● **WORK ORDER**
Begin at the top of the following data. Copy each line exactly until you have copied the line containing "Done (times, running, total)".

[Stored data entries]
(** ** Building the tables *)

(** [for i in 0..sample_count] of [precompute_fragmented_caches]. *)
Fixpoint sum_samples (n : nat) (i : nat) (ds ss : list Z) (dd ds' : Z) (duration total : Z) : io (Z * Z) :=
  match n with
  | O => Done (duration, total)
  | S n =>
      let& duration := plus_u64 duration (get_or ds i dd) in
      let& total := plus_u64 total (get_or ss i ds') in
      sum_samples n (S i) ds ss dd ds' duration total
  end.
Fixpoint precompute_trafs (dd ds : Z) (l : list TrafBox) (times : list Z) (running total : Z) : io (list Z * Z * Z) :=
  match l with
  | [] => Done (times, running, total)
  | traf :: l =>
      let start := match tfdt traf with Some b => base_media_decode_time b | None => running end in
      let default_duration := default dd (default_sample_duration (tfhd traf)) in
      let default_size := default ds (default_sample_size (tfhd traf)) in
      let& (duration, total) :=
        (match trun traf with
         | Some r => sum_samples (Z.to_nat (sample_count r)) 0 (sample_durations r) (sample_sizes r)
                       default_duration default_size 0 total
         | None => Done (0, total)
         end) in
      let& running := plus_u64 start duration in
      precompute_trafs dd ds l (times ++ [start]) running total
  end.
Definition precompute_fragmented_caches (t : Mp4Track) : io Mp4Track :=
  let& (times, running, total) :=
    precompute_trafs (mt_default_sample_duration t) (mt_default_sample_size t) (mt_trafs t) (traf_start_times t) 0 0 in
  Done (mk_mp4_track (mt_track_id t) (mt_table t) (mt_trafs t) (mt_default_sample_duration t)
          (mt_default_sample_size t) (mt_default_sample_flags t) (mt_default_sample_description_index t)
          (traf_sample_counts t) times (traf_base_offsets t) running total).

(** One track fragment of a [moof] at [moof_offset]: the body of the loop of
    [read_header]. *)
Definition track_add (moof_offset : Z) (traf : TrafBox) (t : Mp4Track) : io Mp4Track :=
  let count := match trun traf with Some r => sample_count r | None => 0 end in
  let& counts :=
    (if 0 <? count then
       let& c := ok_or (checked_add u32_max (default 0 (last (traf_sample_counts t))) count)
                   (InvalidData "cumulative trun sample_count overflow") in
       Done (traf_sample_counts t ++ [c])
     else Done (traf_sample_counts t)) in
  let base := match base_data_offset (tfhd traf) with
              | Some o => o
              | None => if negb (Z.land (tfhd_flags (tfhd traf)) FLAG_DEFAULT_BASE_IS_MOOF =? 0)
                        then moof_offset else 0
              end in
  Done (mk_mp4_track (mt_track_id t) (mt_table t) (mt_trafs t ++ [traf]) (mt_default_sample_duration t)
          (mt_default_sample_size t) (mt_default_sample_flags t) (mt_default_sample_description_index t)
          counts (traf_start_times t) (traf_base_offsets t ++ [base]) (fragmented_duration t)
          (fragmented_total_size t)).

Fixpoint add_trafs (moof_offset : Z) (l : list TrafBox) (m : gmap Z Mp4Track) : io (gmap Z Mp4Track) :=
  match l with
  | [] => Done m
  | traf :: l =>
      match m !! tfhd_track_id (tfhd traf) with
      | None => Fails (TrakNotFound (tfhd_track_id (tfhd traf)))
      | Some t =>
          let& t := track_add moof_offset traf t in
          add_trafs moof_offset l (<[tfhd_track_id (tfhd traf) := t]> m)
      end
  end.
Fixpoint add_moofs (l : list (MoofBox * Z)) (m : gmap Z Mp4Track) : io (gmap Z Mp4Track) :=
  match l with
  | [] => Done m
  | (moof, moof_offset) :: l => let& m := add_trafs moof_offset (trafs moof) m in add_moofs l m
  end.

Record TrexBox := mk_trex {
  trex_track_id : Z; trex_description_index : Z; trex_duration : Z; trex_size : Z; trex_flags : Z }.
Definition apply_trex (trexs : list TrexBox) (t : Mp4Track) : Mp4Track :=
  match find (λ x, trex_track_id x =? mt_track_id t) trexs with
  | Some x => mk_mp4_track (mt_track_id t) (mt_table t) (mt_trafs t) (trex_duration x) (trex_size x) (trex_flags x)
                (trex_description_index x) (traf_sample_counts t) (traf_start_times t) (traf_base_offsets t)
                (fragmented_duration t) (fragmented_total_size t)
  | None => t
  end.

(** The part of [read_header] that follows the scan of the boxes: every [moof] with its
    offset is added to its tracks, the defaults of [mvex] are taken over and the
    caches computed.  The tracks are visited in any order; one that panics ends the
    process. *)
Definition read_tracks (moofs : list (MoofBox * Z)) (trexs : list TrexBox) (tracks : gmap Z Mp4Track)
    : io (gmap Z Mp4Track) :=
  match moofs with
  | [] => Done tracks
  | _ =>
      let& tracks := add_moofs moofs tracks in
      let done_ := (λ t, precompute_fragmented_caches (apply_trex trexs t)) <$> tracks in
      if bool_decide (map_Forall (λ _ r, is_done r = true) done_)
      then Done (omap (λ r, match r with Done t => Some t | _ => None end) done_)
      else Panics
  end.

(** ** The tables of a progressive file *)

(** [binary_search_by_key] of a slice. *)
Fixpoint search_loop (fuel : nat) (keys : list Z) (x : Z) (base size : nat) : nat :=
  match fuel with
  | O => base
  | S fuel =>
      if (size <=? 1)%nat then base
      else
        let half := (size / 2)%nat in
        let mid := (base + half)%nat in
        search_loop fuel keys x (if x <? get_or keys mid 0 then base else mid) (size - half)
  end.
Definition binary_search (keys : list Z) (x : Z) : nat + nat :=
  match keys with
  | [] => inr 0%nat
  | _ =>
      let base := search_loop (length keys) keys x 0 (length keys) in
      if get_or keys base 0 =? x then inl base
      else inr (if get_or keys base 0 <? x then S base else base)
  end.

● **YOUR RESPONSE**
(** ** Building the tables *)

(** [for i in 0..sample_count] of [precompute_fragmented_caches]. *)
Fixpoint sum_samples (n : nat) (i : nat) (ds ss : list Z) (dd ds' : Z) (duration total : Z) : io (Z * Z) :=
  match n with
  | O => Done (duration, total)
  | S n =>
      let& duration := plus_u64 duration (get_or ds i dd) in
      let& total := plus_u64 total (get_or ss i ds') in
      sum_samples n (S i) ds ss dd ds' duration total
  end.
Fixpoint precompute_trafs (dd ds : Z) (l : list TrafBox) (times : list Z) (running total : Z) : io (list Z * Z * Z) :=
  match l with
  | [] => Done (times, running, total)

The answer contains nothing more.